Exercise: The reply should consist of one number, the count of lines below in which the word "list" appears.

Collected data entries

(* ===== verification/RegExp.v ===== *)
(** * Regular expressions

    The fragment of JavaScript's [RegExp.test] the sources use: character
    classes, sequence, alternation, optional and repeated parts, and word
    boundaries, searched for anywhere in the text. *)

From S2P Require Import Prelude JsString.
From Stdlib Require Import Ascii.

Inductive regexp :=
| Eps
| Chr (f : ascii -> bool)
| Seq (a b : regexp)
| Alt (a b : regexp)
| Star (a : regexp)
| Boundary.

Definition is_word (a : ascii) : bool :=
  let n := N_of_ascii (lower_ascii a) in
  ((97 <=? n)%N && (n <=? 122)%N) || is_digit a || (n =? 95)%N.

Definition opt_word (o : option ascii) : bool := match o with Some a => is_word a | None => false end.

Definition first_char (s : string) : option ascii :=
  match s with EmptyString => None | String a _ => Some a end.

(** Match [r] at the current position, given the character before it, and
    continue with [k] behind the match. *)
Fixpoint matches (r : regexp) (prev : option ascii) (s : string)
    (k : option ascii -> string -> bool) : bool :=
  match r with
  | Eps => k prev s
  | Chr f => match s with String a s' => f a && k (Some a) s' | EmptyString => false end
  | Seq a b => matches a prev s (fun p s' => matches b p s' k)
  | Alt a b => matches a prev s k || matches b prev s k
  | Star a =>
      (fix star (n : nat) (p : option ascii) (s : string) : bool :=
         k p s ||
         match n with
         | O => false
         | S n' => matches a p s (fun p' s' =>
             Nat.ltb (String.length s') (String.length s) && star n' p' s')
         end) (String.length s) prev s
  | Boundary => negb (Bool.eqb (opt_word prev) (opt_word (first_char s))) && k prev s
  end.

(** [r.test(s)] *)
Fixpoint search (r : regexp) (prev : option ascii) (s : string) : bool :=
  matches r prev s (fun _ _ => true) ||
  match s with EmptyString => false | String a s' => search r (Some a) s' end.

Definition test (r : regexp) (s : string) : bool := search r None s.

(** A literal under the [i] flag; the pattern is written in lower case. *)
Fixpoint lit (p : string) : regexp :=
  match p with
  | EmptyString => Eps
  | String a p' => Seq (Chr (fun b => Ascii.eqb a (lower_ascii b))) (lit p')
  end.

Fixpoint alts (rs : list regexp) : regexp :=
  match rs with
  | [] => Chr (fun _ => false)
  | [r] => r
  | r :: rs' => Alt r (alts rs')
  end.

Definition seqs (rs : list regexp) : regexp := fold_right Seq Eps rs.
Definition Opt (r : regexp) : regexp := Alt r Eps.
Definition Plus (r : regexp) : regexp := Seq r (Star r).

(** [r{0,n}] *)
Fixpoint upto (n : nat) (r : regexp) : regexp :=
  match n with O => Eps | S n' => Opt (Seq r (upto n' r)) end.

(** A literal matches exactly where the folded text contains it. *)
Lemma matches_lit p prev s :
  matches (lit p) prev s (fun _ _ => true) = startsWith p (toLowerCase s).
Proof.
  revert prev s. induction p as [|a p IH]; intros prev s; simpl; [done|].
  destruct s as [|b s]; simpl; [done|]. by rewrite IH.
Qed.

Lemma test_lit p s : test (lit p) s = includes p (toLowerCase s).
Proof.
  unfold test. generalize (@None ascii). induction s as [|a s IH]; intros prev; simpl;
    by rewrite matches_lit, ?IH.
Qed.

Response: 2